If you are one of those types that continueally overheat your barrel, this is what it looks like. The heat cracking started as shown above. The fellow kept going and the cracks enlarged, met, and pieces of the rifling edges flaked off. Looks like he wasn't too attentative to cleaning the bore either. This barrel is trashed:





Very typical machining marks. These marks can be helped by "breaking in the barrel". Remember breaking in a barrel is only filling the potholes with some copper. The yellow pollen looking dots is dust. Been awhile since it was cleaned. The barrel still has a lot of life left.





and this is not out of reason, Shows machine marks an some damage from grit/dust getting scraped down the barrel.  Clean you rifle before you shoot!  The dark spot is powder residue. There is a little life left, not much though.





I'll add to this in the next few days. Might have a barrel that has never been shot. Have to dig it up.

Take care,
Chris


----------



## Turkey Comander

I asked a Gunsmith friend about using his bore scope to look down the barrel of an 1850's 10 ga. SxS  muzzleloader I had....his comment was "if you looked you'd probably never shoot it again".

So I didn't look.


----------



## seaweaver

Cool.
Butttt as you mentioned...I'd hate to look down my guns!
What year is that barrel?
cw


----------



## no clever name

Very cool, thanks for posting.  

If you have time over the holidays I've got three of the same brand rifles that I think would make a good comparison.  Two haven't been fired since leaving the factory, one has a standard barrel, the other has their hand lapped target barrel.  The one that's been fired (approx 300 rounds) has a standard heavy barrel.

I would be interested to see if the hand lapped version is different from the standard ones.  Send me a pm if you're interested.


----------



## jglenn

BIG difference between a custom hand lapped barrel such as shilen, Krieger or lilja. Mainly in the throat and lands

great video from lilja looking through a scope

http://www.6mmbr.citymaker.com/f/Lilja_BoreScope_VID.wmv



nice photos Cknerr


----------



## Cknerr

@ Seaweaver, BR barrel is now a tomato stake in competition terms. The damage in throat from heat cracking is hurting accuracy. It has one year's worth of competition on it. The practice barrel.....I'll leave to your imagination. It ain't pretty.

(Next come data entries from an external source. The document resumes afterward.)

(** Within [n] more iterations the clock reaches the deadline or
    [check_abort] answers true. *)
Definition stops_within (check_abort : option (nat -> bool)) (perf : nat -> Q)
    (end_time : Q) (st : loop_state) (n : nat) : Prop :=
  (end_time <= perf (nread st + n)%nat)%Q
  ∨ match check_abort with
    | Some f => f (npoll st + n)%nat = true
    | None => False
    end.

Definition is_tick (c : callback) : Prop :=
  match c with Tick _ => True | Finished => False end.

End Timing.

(** ** src/rhythm/gui/gui.py: the cue train of [ParadigmRunner] *)

Module Rhythm.
Import Timing.

Definition PART_KEYS : list string :=
  ["rest_pre"; "cued_movement"; "rest_instruction"; "internal_movement";
   "rest_post"]%string.

(** A timestamp pair of the [Logger]: the wall-clock string, kept as the
    milliseconds it prints ([strftime(...)[:23]]), and [relative_ms]. *)
Definition stamp : Type := (Z * Z)%type.

(** One entry of [timeline_absolute["blocks"]] and its twin in
    [timeline_relative["blocks"]]: the two hold the same keys and are always
    written together, so each cue event is kept as a pair.  Only the cue
    lists are written by the cue train. *)
Record block_log : Type := BlockLog {
  block_index : nat;
  cue_events : gmap string (list stamp)
}.

Record Logger : Type := MkLogger {
  stopwatch : option Stopwatch;
  paradigm_start : option stamp;
  blocks : list block_log
}.

(** [Logger.start_paradigm] *)
Definition start_paradigm (c : clocks) (r : reads) (lg : Logger)
    : Logger * reads :=
  let '(sw, r) := new_stopwatch c r in
  (MkLogger (Some sw) (Some (start_datetime sw / 1000, 0)) (blocks lg), r).

(** [Logger.init_blocks] *)
Definition init_blocks (num_blocks : nat) (lg : Logger) : Logger :=
  MkLogger (stopwatch lg) (paradigm_start lg)
    (map (fun idx => BlockLog idx (list_to_map (map (fun k => (k, [])) PART_KEYS)))
         (seq 0 num_blocks)).

(** [Logger.get_timestamp_pair] *)
Definition get_timestamp_pair (c : clocks) (r : reads) (lg : Logger)
    : stamp * Logger * reads :=
  let '(lg, r) :=
    match stopwatch lg with
    | None => start_paradigm c r lg
    | Some _ => (lg, r)
    end in
  match stopwatch lg with
  | Some sw =>
      let '((now_dt, rel_seconds), r) := timestamp_pair c r sw in
      ((now_dt / 1000, Qtruncate (rel_seconds * 1000)), lg, r)
  | None =>
      ((wall c (wall_reads r) / 1000, 0), lg,
       Reads (perf_reads r) (S (wall_reads r)))
  end.

(** [Logger.log_cue_event]: the list indexed by [block_index] and the dict
    indexed by [part_key] raise when the index or key is missing. *)
Definition log_cue_event (c : clocks) (r : reads) (lg : Logger)
    (block_index : nat) (part_key : string) : result (Logger * reads) :=
  let '(ts, lg, r) := get_timestamp_pair c r lg in
  match blocks lg !! block_index with
  | None => Raise IndexError
  | Some b =>
      match cue_events b !! part_key with
      | None => Raise KeyError
      | Some events =>
          let b' := BlockLog (Rhythm.block_index b)
                      (<[part_key := events ++ [ts]]> (cue_events b)) in
          Ok (MkLogger (stopwatch lg) (paradigm_start lg)
                (<[block_index := b']> (blocks lg)), r)
      end
  end.

(** The parameters the cue train reads from [ParameterState]. *)
Record ParameterState : Type := MkParameterState {
  cue_frequency_hz : Q;
  cue_type : string;
  cue_tone_hz : Q;
  cue_on_time_ms : Z
}.

(** The calls the runner makes on its collaborators (stimulus window, audio,
    Qt), in order. *)
Inductive effect : Type :=
  | PlayRhythmBeep (tone_hz : Q) (on_time_ms : Z)
  | SetVisualCueVisible (visible : bool)
  | SingleShotHideCue (on_time_ms : Z)
  | AbortWindowTeardown.   (* clear_to_black, hide, close, deleteLater,
                              releaseKeyboard of [request_abort] *)

(** A cue effect: a beep, or the visual cue switched on. *)
Definition is_cue (e : effect) : bool :=
  match e with
  | PlayRhythmBeep _ _ | SetVisualCueVisible true => true
  | _ => false
  end.

(** The runner with its logger, the clock readings and event-loop turns it
    has taken, and the calls it has made. *)
Record ParadigmRunner : Type := MkRunner {
  abort_requested : bool;
  logger : Logger;
  rd : reads;
  pumps : nat;               (* calls of [processEvents] so far *)
  effects : list effect
}.

(** The environment: the clocks, and whether the k-th
    [QApplication.processEvents()] delivers an Escape key press. *)
Record world : Type := World { clk : clocks; esc : nat -> bool }.

Definition read_perf (w : world) (st : ParadigmRunner) : Q * ParadigmRunner :=
  (perf (clk w) (perf_reads (rd st)),
   MkRunner (abort_requested st) (logger st)
     (Reads (S (perf_reads (rd st))) (wall_reads (rd st)))
     (pumps st) (effects st)).

Definition emit (e : effect) (st : ParadigmRunner) : ParadigmRunner :=
  MkRunner (abort_requested st) (logger st) (rd st) (pumps st)
    (effects st ++ [e]).

(** [request_abort]: sets the flag and tears the window down; its own
    [processEvents()] takes a turn of the event loop, in which the closed
    window receives no key. *)
Definition request_abort (st : ParadigmRunner) : ParadigmRunner :=
  MkRunner true (logger st) (rd st) (S (pumps st))
    (effects st ++ [AbortWindowTeardown]).

(** [QtWidgets.QApplication.processEvents()] *)
Definition process_events (w : world) (st : ParadigmRunner) : ParadigmRunner :=
  let k := pumps st in
  let st := MkRunner (abort_requested st) (logger st) (rd st) (S k) (effects st) in
  if esc w k then request_abort st else st.

(** The loop of [_wait_with_abort]; [None] when the fuel runs out first. *)
Fixpoint wait_loop (fuel : nat) (w : world) (end_time : Q)
    (st : ParadigmRunner) : option ParadigmRunner :=
  match fuel with
  | O => None
  | S fuel' =>
      let '(now, st) := read_perf w st in
      if Qltb now end_time then
        if abort_requested st then Some st
        else wait_loop fuel' w end_time (process_events w st)
      else Some st
  end.

Definition _wait_with_abort (fuel : nat) (w : world) (duration_s : Q)
    (st : ParadigmRunner) : option ParadigmRunner :=
  let '(t0, st) := read_perf w st in
  wait_loop fuel w (t0 + duration_s)%Q st.

Definition _trigger_cue (w : world) (prm : ParameterState)
    (block_index : nat) (part_key : string) (st : ParadigmRunner)
    : result ParadigmRunner :=
  '(lg, r) ← log_cue_event (clk w) (rd st) (logger st) block_index part_key;
  let st := MkRunner (abort_requested st) lg r (pumps st) (effects st) in
  if bool_decide (cue_type prm = "audio"%string)
  then Ok (emit (PlayRhythmBeep (cue_tone_hz prm) (cue_on_time_ms prm)) st)
  else Ok (emit (SingleShotHideCue (cue_on_time_ms prm))
             (emit (SetVisualCueVisible true) st)).

(** The locals of the cue loop when it is left; [polls] and [cue_polls]
    list, for the statements only, the readings [now] of the passes made
    and of the passes at which a cue was triggered. *)
Record cue_train : Type := CueTrain {
  runner : ParadigmRunner;
  next_cue_time : Q;
  polls : list Q;
  cue_polls : list Q
}.

(** The [while] loop of [_run_cue_train]. *)
Fixpoint cue_loop (fuel : nat) (w : world) (prm : ParameterState)
    (block_index : nat) (part_key : string)
    (start_time duration_s period_s : Q) (ct : cue_train)
    : option (result cue_train) :=
  match fuel with
  | O => None
  | S fuel' =>
      let '(t, st) := read_perf w (runner ct) in
      if Qltb (t - start_time) duration_s then
        if abort_requested st then
          Some (Ok (CueTrain st (next_cue_time ct) (polls ct) (cue_polls ct)))
        else
          let '(now, st) := read_perf w st in
          let fired :=
            if Qle_bool (next_cue_time ct) now then
              st ← _trigger_cue w prm block_index part_key st;
              Ok (CueTrain st (next_cue_time ct + period_s)
                    (polls ct ++ [now]) (cue_polls ct ++ [now]))
            else Ok (CueTrain st (next_cue_time ct)
                       (polls ct ++ [now]) (cue_polls ct)) in
          match fired with
          | Raise e => Some (Raise e)
          | Ok ct' =>
              cue_loop fuel' w prm block_index part_key start_time duration_s
                period_s
                (CueTrain (process_events w (runner ct'))
                   (next_cue_time ct') (polls ct') (cue_polls ct'))
          end
      else Some (Ok (CueTrain st (next_cue_time ct) (polls ct) (cue_polls ct)))
  end.

(** The cue train proper: from [period_s = 1.0 / frequency] to the end of
    the loop. *)
Definition cue_train_from_entry (fuel : nat) (w : world) (prm : ParameterState)
    (block_index : nat) (part_key : string) (duration_s : Q)
    (st : ParadigmRunner) : option (result cue_train) :=
  let period_s := (1 / cue_frequency_hz prm)%Q in
  let '(start_time, st) := read_perf w st in
  cue_loop fuel w prm block_index part_key start_time duration_s period_s
    (CueTrain st start_time [] []).

Definition _run_cue_train (fuel : nat) (w : world) (prm : ParameterState)
    (block_index : nat) (part_key : string) (duration_s : Q)
    (st : ParadigmRunner) : option (result ParadigmRunner) :=
  if Qle_bool (cue_frequency_hz prm) 0 then
    Ok <$> _wait_with_abort fuel w duration_s st
  else
    match cue_train_from_entry fuel w prm block_index part_key duration_s st with
    | None => None
    | Some (Raise e) => Some (Raise e)
    | Some (Ok ct) => Some (Ok (emit (SetVisualCueVisible false) (runner ct)))
    end.

(** The cue events logged so far for a part of a block. *)
Definition logged_cues (lg : Logger) (block_index : nat) (part_key : string)
    : list stamp :=
  match blocks lg !! block_index with
  | Some b => default [] (cue_events b !! part_key)
  | None => []
  end.

(** The invariant of the cue loop: the next cue time is the entry time plus
    one period per cue triggered, the i-th cue was triggered at a reading
    not before [start + i * period], and one event was logged per cue. *)
Definition on_schedule (start_time period_s : Q) (b : nat) (k : string)
    (base : list stamp) (ct : cue_train) : Prop :=
  (next_cue_time ct
   == start_time + inject_Z (Z.of_nat (length (cue_polls ct))) * period_s)%Q
  ∧ (∀ (i : nat) (t : Q), cue_polls ct !! i = Some t →
       (start_time + inject_Z (Z.of_nat i) * period_s <= t)%Q)
  ∧ ∃ news, logged_cues (logger (runner ct)) b k = base ++ news
            ∧ length news = length (cue_polls ct).

(** The cue times in the words of the specification: the next cue time
    starts at the phase entry; a poll whose reading has reached it gives a
    cue, and the next cue time then advances by one period. *)
Fixpoint scheduled_cues (next_cue_time period_s : Q) (polls : list Q)
    : list Q :=
  match polls with
  | [] => []
  | now :: rest =>
      if Qle_bool next_cue_time now
      then now :: scheduled_cues (next_cue_time + period_s) period_s rest
      else scheduled_cues next_cue_time period_s rest
  end.

(** The logger holds the cue list of the part: [log_cue_event] does not
    raise. *)
Definition can_log (lg : Logger) (block_index : nat) (part_key : string)
    : Prop :=
  ∃ b, blocks lg !! block_index = Some b ∧ is_Some (cue_events b !! part_key).

(** Where an abort comes from: if the flag is set after a stretch of the
    run, it was set before it, or one of the turns of the event loop taken
    in the stretch delivered an Escape press. *)
Definition abort_comes_from (w : world) (st st' : ParadigmRunner) : Prop :=
  (pumps st ≤ pumps st')%nat
  ∧ (abort_requested st' = true →
     abort_requested st = true
     ∨ ∃ p, (pumps st ≤ p < pumps st')%nat ∧ esc w p = true).

(** A world for examples: the clock advances by 1/16 s per reading and no
    key is pressed; a runner whose logger has started the paradigm with one
    block. *)
Definition demo_world : world :=
  World (Clocks (fun k => (inject_Z (Z.of_nat k) * (1 # 16))%Q)
                (fun k => Z.of_nat k * 62500))
        (fun _ => false).

Definition demo_runner : ParadigmRunner :=
  let '(lg, r) := start_paradigm (clk demo_world) (Reads 0 0)
                    (MkLogger None None []) in
  MkRunner false (init_blocks 1 lg) r 0 [].

End Rhythm.

(** ** src/gostop/gui/gui.py: [ExperimentRunner] *)

Module GoStop.
Import Randomization Timing.

(** A timestamp pair of the stopwatch: wall clock (microseconds) and elapsed
    seconds.  The log keeps two timelines with the same keys,
    [timing_absolute] and [timing_relative], always written together: here
    each key holds the pair, and the two timelines are its projections. *)
Definition stamp : Type := (Z * Q)%type.

Inductive outcome_t : Type :=
  | hit
  | miss
  | commission_error
  | correct_withholding.

(** A Python float that may be [float("nan")]. *)
Inductive pyfloat : Type :=
  | Real (q : Q)
  | NaN.

(** The pair of dicts [trial_abs]/[trial_rel] appended at stimulus onset.
    ["times"] is [(onset, response)]; the onset comes from the stopwatch and
    is never [None]. *)
Record trial_entry : Type := TrialEntry {
  trial_index : Z;
  entry_digit : Z;
  is_go_trial : bool;
  onset : stamp;
  response_abs : option Z;       (* times[1] of the absolute entry *)
  response_rel : option Q;       (* times[1] of the relative entry *)
  response_key : option string;
  outcome : option outcome_t;    (* None until the trial is scored *)
  response_time : pyfloat
}.

(** [block_abs]/[block_rel]; [trials] holds the addresses of the trial
    entries in the store [entries] of the log. *)
Record block_record : Type := Block {
  block_start : stamp;
  rest_start : option stamp;
  task_start : option stamp;
  post_rest_start : option stamp;
  trials : list nat
}.

Record status_t : Type := Status {
  completed : bool;
  abort_reason : option string;
  abort_time : option stamp
}.

(** The log.  [entries] is the store of the trial-entry dicts: the blocks
    and the runner's current-trial reference point into it. *)
Record Log : Type := MkLog {
  blocks : gmap Z block_record;
  inter_block_intervals : gmap Z stamp;
  experiment_start : stamp;
  experiment_end : option stamp;
  status : status_t;
  has_metrics : bool;
  entries : list trial_entry
}.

The really destroyed barrel was a customer's. Claims it is only 3 months old. Could be, but who knows.  Firing strings of 5 or 6 shots and not letting it cool down will do this every time and very fast! You should always be able to keep you hand on the barrel. Might be a bit unpleasant, but still be able to keep flesh to metal. That tends to limit strings to 3 or 4 in the summer, 4 or 5 in the winter.

The first pictures of machining marks is from a 222 Bull barrel Sako Vixen. It dates back to the 60's (Garcia?)The second picture of machining marks has a real story. It is a 22lr Anshutz target rifle with over 1/4 million rounds through it! Certainly destroys the idea that lead bullets can burnish steel. It still shoots 1" groups at 100 yards.

@Turkeycommander-he is likely right. It will look worse then any of the pictures I posted. Could still be shootable though...sure don't want to look at it! He is use to looking at it and can interpreter what he sees with his stomach trying to empty.

@Jglenn - thanks for the link. That does help explain a lot. The first pic is a Shilen barrel. Lilja/Shilen/Hart/etc. is like arguing Ford vs Chevy. The hand lapping really makes a lot of difference. Wish I could get the picture in focus.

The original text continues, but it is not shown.